The state government has filed an appeal against the ruling in the Rajasthan high court.

Khan was attacked on the Delhi-jaipur highway near Behror in Alwar district on suspicion of smuggling cows when he was transporti­ng cattle bought from a weekly market in Jaipur to his home in Nuh with his two sons. He died in hospital on April 3, 2017.

Additional public prosecutor in the ADJ’S court, Yogendra Khatana, said he was unaware of the evidence used in the hearing before the JJB. “I can comment on the conviction only after going through the order,” he added. “Maybe the lapses in the main case were addressed during trial in the juvenile court.”

The defence counsel in the ADJ’S court, Hukum Chand Sharma, said the judgment of the JJB juvenile court will have no bearing on the main case, in which his clients have been acquitted.

In Jaipur, additional advocate general RP Singh, who will argue on behalf of the government in the high court, called the JJB’S ruling an important developmen­t. “We will definitely use it during the hearing of the appeal ,” he said.

After the acquittal of the six men by the lower court, the state government formed a special investigat­ion team (SIT) to probe the factors that led to the verdict. The team recommende­d that new evidence be gathered and the suspects named or identified by earlier investigat­ing officers be probed because a charge sheet against a juvenile delinquent hadn’t yet been filed.

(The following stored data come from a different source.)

(** The map of leaders by term. *)
Definition leaders (st : Z -> Z * bool) : gmap Z (list Z) :=
  foldl (fun (ls : gmap Z (list Z)) i =>
    if conn i && snd (st i) then <[fst (st i) := default [] (ls !! fst (st i)) ++ [i]]> ls else ls)
    ∅ (seqZ 0 n).

(** The range over the map. *)
Fixpoint scan_leaders (ls : list (Z * list Z)) (last : Z) : M S Z :=
  match ls with
  | [] => mret last
  | (term, l) :: ls =>
      if 1 <? lenZ l then throw ExplicitPanic
      else scan_leaders ls (if last <? term then term else last)
  end.

(** One iteration: the leader, if there is one. *)
Definition check_leaders (st : Z -> Z * bool) : M S (option Z) :=
  let ls := leaders st in
  last ← scan_leaders (map_to_list ls) (-1);
  if decide (ls = ∅) then mret None else
  l ← go_index (default [] (ls !! last)) 0;
  mret (Some l).

(** [sts] is what the servers answer in each iteration. *)
Fixpoint check_iterations (sts : list (Z -> Z * bool)) : M S Z :=
  match sts with
  | [] => throw ExplicitPanic
  | st :: sts =>
      r ← check_leaders st;
      match r with Some l => mret l | None => check_iterations sts end
  end.
Definition checkOneLeader (sts : nat -> Z -> Z * bool) : M S Z :=
  check_iterations (sts <$> seq 0 10).

Definition checkTerms (st : Z -> Z * bool) : M S Z :=
  foldl (fun acc i => term ← acc;
    if conn i then
      if term =? -1 then mret (fst (st i))
      else if term =? fst (st i) then mret term else throw ExplicitPanic
    else mret term) (mret (-1)) (seqZ 0 n).

Definition checkNoLeader (st : Z -> Z * bool) : M S unit :=
  for_each (seqZ 0 n) (fun i => when (conn i && snd (st i)) (throw ExplicitPanic)).
End questions.

(** * The oracle *)

Section oracle.
Context {Cmd : Type} `{!EqDecision Cmd}.
Implicit Types t : tester Cmd.
Implicit Types m : ApplyMsg Cmd.
Implicit Types past msgs : list (Z * ApplyMsg Cmd).

Definition applier_run msgs : M (tester Cmd) unit := for_each msgs (fun x => applier_msg (fst x) (snd x)).

(** A message is acceptable after [past] when every message with its index has
    its command, and its own server had the index before. *)
Definition agrees past (x : Z * ApplyMsg Cmd) : Prop :=
  forall y, y ∈ past -> am_CommandIndex (snd y) = am_CommandIndex (snd x) -> Command (snd y) = Command (snd x).
Definition in_order past (x : Z * ApplyMsg Cmd) : Prop :=
  1 < am_CommandIndex (snd x) ->
  exists y, y ∈ past /\ fst y = fst x /\ am_CommandIndex (snd y) = am_CommandIndex (snd x) - 1.
(** * The persisters *)

(** Every server has its own persister, and only its current instance writes to
    it. *)
Record disk_ok (c : config) : Prop := {
  do_saved : lenZ (c_saved c) = c_n c;
  do_rafts : lenZ (c_rafts c) = c_n c;
  do_mem : forall i a, nthZ (c_saved c) i = Some (Some a) -> is_Some (d_mem (c_disk c) !! a) /\ a < d_next (c_disk c);
  do_insts : forall k a, nthZ (d_insts (c_disk c)) k = Some a ->
    is_Some (d_mem (c_disk c) !! a) /\ a < d_next (c_disk c);
  do_own : forall i j a, nthZ (c_saved c) i = Some (Some a) -> nthZ (c_saved c) j = Some (Some a) -> i = j;
  do_share : forall k a i, nthZ (d_insts (c_disk c)) k = Some a -> nthZ (c_saved c) i = Some (Some a) ->
    nthZ (c_rafts c) i = Some (Some k) }.

(** What server [i] would restart with. *)
Definition content (c : config) (i : Z) : option Persister :=
  match nthZ (c_saved c) i with Some (Some a) => d_mem (c_disk c) !! a | _ => None end.

Definition grow (p : Persister) (d : disk) : disk :=
  mkDisk (<[d_next d := p]> (d_mem d)) (d_next d + 1) (d_insts d).

Lemma on_disk_done {A} (m : M disk A) c a d :
  m (c_disk c) = Done a d -> on_disk m c = Done a (set_disk d c).
Proof. intros E. unfold on_disk. by rewrite E. Qed.

Lemma copy_run a p d : d_mem d !! a = Some p -> copy_persister a d = Done (d_next d) (grow p d).
Proof.
  intros H. unfold copy_persister, read, alloc, mbind, M_bind, gets. rewrite H. unfold Copy. by destruct p.
Qed.

Lemma resave_run a p d : d_mem d !! a = Some p -> resave a d = Done (d_next d) (grow p d).
Proof.
  intros H. unfold resave, read, alloc, mbind, M_bind, gets. rewrite H.
  unfold mret, M_ret, modify, Save, ReadRaftState, ReadSnapshot. rewrite !clone_id. by destruct p.
Qed.

Definition renewed (i : Z) (p : Persister) (c : config) : config :=
  set_saved (<[Z.to_nat i := Some (d_next (c_disk c))]> (c_saved c)) (set_disk (grow p (c_disk c)) c).

Lemma renew_run c i a p f :
  nthZ (c_saved c) i = Some (Some a) -> f a (c_disk c) = Done (d_next (c_disk c)) (grow p (c_disk c)) ->
  renew_saved i f c = Done tt (renewed i p c).
Proof.
  intros Hs Hf. unfold renew_saved. rewrite bind_gets.
  rewrite (bind_done _ _ _ _ _ (go_index_ok _ _ _ _ Hs)).
  erewrite bind_done; [|by apply on_disk_done].
  erewrite bind_done; [|apply go_update_ok; by eapply nthZ_Some]. done.
Qed.

Lemma renew_none c i f : nthZ (c_saved c) i = Some None -> renew_saved i f c = Done tt c.
Proof.
  intros Hs. unfold renew_saved. rewrite bind_gets. by rewrite (bind_done _ _ _ _ _ (go_index_ok _ _ _ _ Hs)).
Qed.

Lemma renewed_content i p c j :
  disk_ok c -> 0 <= i < c_n c -> content c i = Some p -> content (renewed i p c) j = content c j.
Proof.
  intros Hd Hi Hp. unfold content, renewed. simpl. rewrite nthZ_insert by (by rewrite (do_saved _ Hd)).
  case_decide as E.
  - subst j. rewrite lookup_insert_eq. by unfold content in Hp.
  - destruct (nthZ (c_saved c) j) as [[a|]|] eqn:Ej; [|done..].
    destruct (do_mem _ Hd _ _ Ej) as [_ Ha]. by rewrite lookup_insert_ne by lia.
Qed.

(** A server gets a new persister, or none, and no instance. *)
Lemma fresh_disk_ok c c' i o :
  disk_ok c -> 0 <= i < c_n c -> c_n c' = c_n c ->
  c_saved c' = <[Z.to_nat i := o]> (c_saved c) -> c_rafts c' = <[Z.to_nat i := None]> (c_rafts c) ->
  d_insts (c_disk c') = d_insts (c_disk c) ->
  (forall a, is_Some (d_mem (c_disk c) !! a) -> is_Some (d_mem (c_disk c') !! a)) ->
  d_next (c_disk c) <= d_next (c_disk c') ->
  (forall a, o = Some a -> d_next (c_disk c) <= a < d_next (c_disk c') /\ is_Some (d_mem (c_disk c') !! a)) ->
  disk_ok c'.
Proof.
  intros Hd Hi En Es Er Ei Hm Hn Ho. pose proof (do_saved _ Hd) as Hls. pose proof (do_rafts _ Hd) as Hlr.
  assert (forall j a, nthZ (c_saved c') j = Some (Some a) ->
    (j = i /\ o = Some a) \/ (j <> i /\ nthZ (c_saved c) j = Some (Some a))) as Hsv.
  { intros j a. rewrite Es, nthZ_insert by lia. case_decide as E; [|by right].
    intros [= ->]. by left. }
  split; rewrite ?En.
  - by rewrite Es, length_insert.
  - by rewrite Er, length_insert.
  - intros j a [[-> Ha]|[_ Ha]]%Hsv; [destruct (Ho _ Ha); split; [done|lia]|].
    destruct (do_mem _ Hd _ _ Ha). split; [auto|lia].
  - intros k a. rewrite Ei. intros Ha. destruct (do_insts _ Hd _ _ Ha). split; [auto|lia].
  - intros j j' a [[-> Ha]|[Hj Ha]]%Hsv [[-> Ha']|[Hj' Ha']]%Hsv; [done|..].
    + destruct (Ho _ Ha), (do_mem _ Hd _ _ Ha'). lia.
    + destruct (Ho _ Ha'), (do_mem _ Hd _ _ Ha). lia.
    + by eapply (do_own _ Hd).
  - intros k a j. rewrite Ei. intros Hk [[-> Ha]|[Hj Ha]]%Hsv.
    + destruct (do_insts _ Hd _ _ Hk), (Ho _ Ha). lia.
    + rewrite Er, nthZ_insert by lia. rewrite decide_False by done. by eapply (do_share _ Hd).
Qed.

(** * Crashing and starting *)

Definition config_ok (c : config) : Prop := wires_ok c /\ disk_ok c.

(** Changes that the wires do not see. *)
Lemma wires_frame c c' :
  wires_ok c -> c_n c' = c_n c -> c_connected c' = c_connected c ->
  l_names (c_links c') = l_names (c_links c) ->
  ends (l_net (c_links c')) = ends (l_net (c_links c)) ->
  enabled (l_net (c_links c')) = enabled (l_net (c_links c)) ->
  connections (l_net (c_links c')) = connections (l_net (c_links c)) -> wires_ok c'.
Proof.
  intros [W1 W2 W3 W4 W5 W6 W7] En Ec Ens Ee Een Eco.
  assert (forall i, conn c' i = conn c i) as Hc by (intros i; unfold conn; by rewrite Ec).
  split; rewrite ?En, ?Ec, ?Ens; try done.
  - intros i j x Hx. rewrite Ee. unfold connection_of. rewrite Eco. exact (W5 i j x Hx).
  - intros i Hi. rewrite Hc. by apply W6.
  - intros i j Hi Hj. rewrite !Hc, <- W7 by done. unfold link_on, is_enabled. by rewrite Ens, Een.
Qed.

Lemma drop_raft_run c i :
  0 <= i < lenZ (c_rafts c) -> drop_raft i c = Done tt (set_rafts (<[Z.to_nat i := None]> (c_rafts c)) c).
Proof.
  intros Hi. destruct (nthZ_in_range (c_rafts c) i Hi) as [rf Hrf]. unfold drop_raft. rewrite bind_gets.
  erewrite bind_done; [|by apply go_index_ok]. destruct rf as [k|].
  - by erewrite bind_done; [|by apply go_update_ok].
  - rewrite list_insert_id; [by destruct c|]. by rewrite nthZ_nat in Hrf by lia.
Qed.

(** What crash1 does to the persisters: [o] is the server's new one. *)
Record crashed (c : config) (i : Z) (o : option Z) (c' : config) : Prop := {
  cr_disk : disk_ok c';
  cr_links : c_links c' = c_links c;
  cr_n : c_n c' = c_n c;
  cr_connected : c_connected c' = c_connected c;
  cr_saved : c_saved c' = <[Z.to_nat i := o]> (c_saved c);
  cr_rafts : c_rafts c' = <[Z.to_nat i := None]> (c_rafts c);
  cr_insts : d_insts (c_disk c') = d_insts (c_disk c);
  cr_content : forall j, content c' j = content c j }.

(** Two new persisters in a row, with the instance gone. *)
Lemma twice_renewed c i a p :
  disk_ok c -> 0 <= i < c_n c -> nthZ (c_saved c) i = Some (Some a) -> d_mem (c_disk c) !! a = Some p ->
  crashed c i (Some (d_next (c_disk c) + 1))
    (renewed i p (set_rafts (<[Z.to_nat i := None]> (c_rafts c)) (renewed i p c))).
Proof.
  intros Hd Hi Hs Hp. pose proof (do_saved _ Hd) as Hls. split; [|done|done|done| |done|done|].
  - eapply (fresh_disk_ok c _ i (Some (d_next (c_disk c) + 1))); [done..|simpl|simpl|done| |simpl; lia|].
    + by rewrite list_insert_insert_eq.
    + done.
    + intros x Hx. simpl. rewrite !lookup_insert. repeat case_decide; by eauto.
    + intros x [= <-]. simpl. split; [lia|]. rewrite lookup_insert_eq. by eexists.
  - simpl. by rewrite list_insert_insert_eq.
  - intros j. unfold content. simpl. rewrite list_insert_insert_eq, nthZ_insert by lia. case_decide as E.
    + subst j. rewrite lookup_insert_eq. by rewrite Hs.
    + destruct (nthZ (c_saved c) j) as [[x|]|] eqn:Ej; [|done..].
      destruct (do_mem _ Hd _ _ Ej) as [_ Hx]. by rewrite !lookup_insert_ne by lia.
Qed.

Lemma crash_disk c i :
  disk_ok c -> 0 <= i < c_n c ->
  exists c' o, (renew_saved i copy_persister;; drop_raft i;; renew_saved i resave) c = Done tt c' /\
    crashed c i o c'.
Proof.
  intros Hd Hi. pose proof (do_saved _ Hd) as Hls. pose proof (do_rafts _ Hd) as Hlr.
  destruct (nthZ_in_range (c_saved c) i) as [[a|] Hs]; [lia| |].
  - destruct (do_mem _ Hd _ _ Hs) as [[p Hp] Ha].
    eexists _, _. split; [|by apply (twice_renewed c i a p)].
    erewrite bind_done; [|by eapply renew_run; [exact Hs|apply copy_run]].
    erewrite bind_done; [|apply drop_raft_run; simpl; lia].
    eapply renew_run; [simpl; rewrite nthZ_insert by lia; by rewrite decide_True|].
    apply resave_run. simpl. apply lookup_insert_eq.
  - eexists _, None. split.
    { erewrite bind_done; [|by apply renew_none]. erewrite bind_done; [|apply drop_raft_run; lia].
      by apply renew_none. }
    assert (c_saved c = <[Z.to_nat i := None]> (c_saved c)) as Es.
    { symmetry. apply list_insert_id. by rewrite nthZ_nat in Hs by lia. }
    split; try done. eapply (fresh_disk_ok c _ i None); try done; simpl; lia.
Qed.

Lemma crash1_run c i :
  config_ok c -> 0 <= i < c_n c ->
  exists c', crash1 i c = Done tt c' /\ config_ok c' /\ c_n c' = c_n c /\
    l_names (c_links c') = l_names (c_links c) /\ ends (l_net (c_links c')) = ends (l_net (c_links c)) /\
    (forall j, conn c' j = if decide (i = j) then false else conn c j) /\
    server_of (l_net (c_links c')) (server_name i) = None /\
    c_rafts c' = <[Z.to_nat i := None]> (c_rafts c) /\ d_insts (c_disk c') = d_insts (c_disk c) /\
    forall j, content c' j = content c j.
Proof.
  intros [Hw Hd] Hi. destruct (disconnect_ok c i Hw Hi) as (c1 & E1 & W1 & N1 & L1 & C1 & R1 & F1 & F2 & F3).
  injection R1 as Re _ _ _ _.
  set (c2 := set_links (set_l_net (set_servers (<[server_name i := None]> (servers (l_net (c_links c1))))
    (l_net (c_links c1))) (c_links c1)) c1).
  assert (disk_ok c2) as Hd2.
  { destruct Hd. split; simpl; rewrite ?F1, ?F2, ?F3, ?N1; done. }
  destruct (crash_disk c2 i Hd2) as (c3 & o & E3 & [K1 K2 K3 K4 K5 K6 K7 K8]); [simpl; by rewrite N1|].
  exists c3. split.
  { unfold crash1. rewrite (bind_done _ _ _ _ _ E1). erewrite bind_done; [exact E3|]. done. }
  split; [split; [|done]|].
  - eapply (wires_frame c1); [done|by rewrite K3|by rewrite K4|by rewrite K2..].
  - rewrite K3, K2, K6, K7. simpl. split; [done|]. split; [done|]. split; [done|].
    split; [intros j; unfold conn; rewrite K4; apply C1|].
    split; [unfold server_of; simpl; by rewrite lookup_insert_eq|].
    split; [by rewrite F1|]. split; [by rewrite F3|]. intros j. rewrite K8.
    unfold content. simpl. by rewrite F2, F3.
Qed.
(* ===== verification/KvConfig.v ===== *)
(** The servers and clerks of a key/value test (kvraft/config.go), and those of
    a shard controller test (shardctrler/config.go), which repeats its text.

    The servers, persisters and wires are those of a Raft test, with the
    instances of the key/value server in the place of the rafts; the flags of
    connected servers are not used here.  Random names and choices are
    arguments.  A clerk is a number. *)

From S2P Require Import Prelude Network Links RaftTypes Persist RaftConfig.

Record kvconfig := mkKC { k_base : config; k_clerks : gmap Z (list string); k_nextClientId : Z }.

Definition set_base b (k : kvconfig) : kvconfig := mkKC b (k_clerks k) (k_nextClientId k).
Definition set_clerks c (k : kvconfig) : kvconfig := mkKC (k_base k) c (k_nextClientId k).
Definition set_nextClientId i (k : kvconfig) : kvconfig := mkKC (k_base k) (k_clerks k) i.

Definition on_base {A} (m : M config A) : M kvconfig A := fun k =>
  match m (k_base k) with
  | Done a b => Done a (set_base b k)
  | Panicked p b => Panicked p (set_base b k)
  | Blocked b => Blocked (set_base b k)
  end.
Definition on_wires {A} (m : M links A) : M kvconfig A := on_base (on_links m).
Definition on_network {A} (m : M Network A) : M kvconfig A := on_wires (on_l_net m).

(** * Wires between servers *)

Definition connectUnlocked (i : Z) (to : list Z) : M links unit :=
  for_each to (fun j => set_link true i j);;
  for_each to (fun j => set_link true j i).

(** The second loop looks at cfg.endnames[j], where j is the position in [from],
    and switches off the wire of server from[j]. *)
Definition disconnectUnlocked (i : Z) (from : list Z) : M links unit :=
  for_each from (fun j => b ← has_names i; when b (set_link false i j));;
  for_each (zip (seqZ 0 (lenZ from)) from) (fun pj =>
    b ← has_names (fst pj); when b (set_link false (snd pj) i)).

Definition All (n : Z) : list Z := seqZ 0 n.

Definition ConnectAll (n : Z) : M links unit := for_each (seqZ 0 n) (fun i => connectUnlocked i (All n)).

Definition partition (p1 p2 : list Z) : M links unit :=
  for_each p1 (fun i => disconnectUnlocked i p2;; connectUnlocked i p1);;
  for_each p2 (fun i => disconnectUnlocked i p1;; connectUnlocked i p2).

(** * Clerks *)

(** [js i] is the random number for position [i]. *)
Definition random_handles {S A} (js : Z -> Z) (kvh : list A) : M S (list A) :=
  foldl (fun acc i => sa ← acc;
    x ← go_index sa i;
    y ← go_index sa (js i);
    sa ← go_update sa i y;
    go_update sa (js i) x) (mret kvh) (seqZ 0 (lenZ kvh)).

Definition set_clerk (b : bool) (ck : Z) (js : list Z) : M kvconfig unit :=
  k ← gets (fun k => k);
  for_each js (fun j =>
    s ← go_index (default [] (k_clerks k !! ck)) j;
    on_network (Enable s b)).
Definition ConnectClientUnlocked : Z -> list Z -> M kvconfig unit := set_clerk true.
Definition DisconnectClientUnlocked : Z -> list Z -> M kvconfig unit := set_clerk false.

(** The handles the clerk gets are the ends in a random order. *)
Definition makeClient (ck : Z) (endnames : list string) (js : Z -> Z) (to : list Z) : M kvconfig (list ClientEnd) :=
  on_network (make_ends false server_name endnames);;
  handles ← random_handles js (mkEnd <$> endnames);
  modify (fun k => set_nextClientId (k_nextClientId k + 1) (set_clerks (<[ck := endnames]> (k_clerks k)) k));;
  ConnectClientUnlocked ck to;;
  mret handles.

(** Files named like the ends are removed, if there are any; the ends stay. *)
Definition deleteClient (ck : Z) : M kvconfig unit :=
  modify (fun k => set_clerks (delete ck (k_clerks k)) k).

(** * Servers *)

Definition ShutdownServer (i : Z) : M config unit :=
  c ← gets (fun c => c);
  on_links (disconnectUnlocked i (All (c_n c)));;
  on_links (on_l_net (DeleteServer (server_name i)));;
  renew_saved i copy_persister;;
  drop_raft i.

Khatana said the prosecutio­n in the juvenile court may have looked at such new evidence, leading to the two juveniles’ conviction.

The SIT was formed on August 17 and gave its 84-page report to director general of police Bhupendra Singh on September 5. It pointed to loopholes in probes conducted by each of the four investigat­ing officers of the lynching case.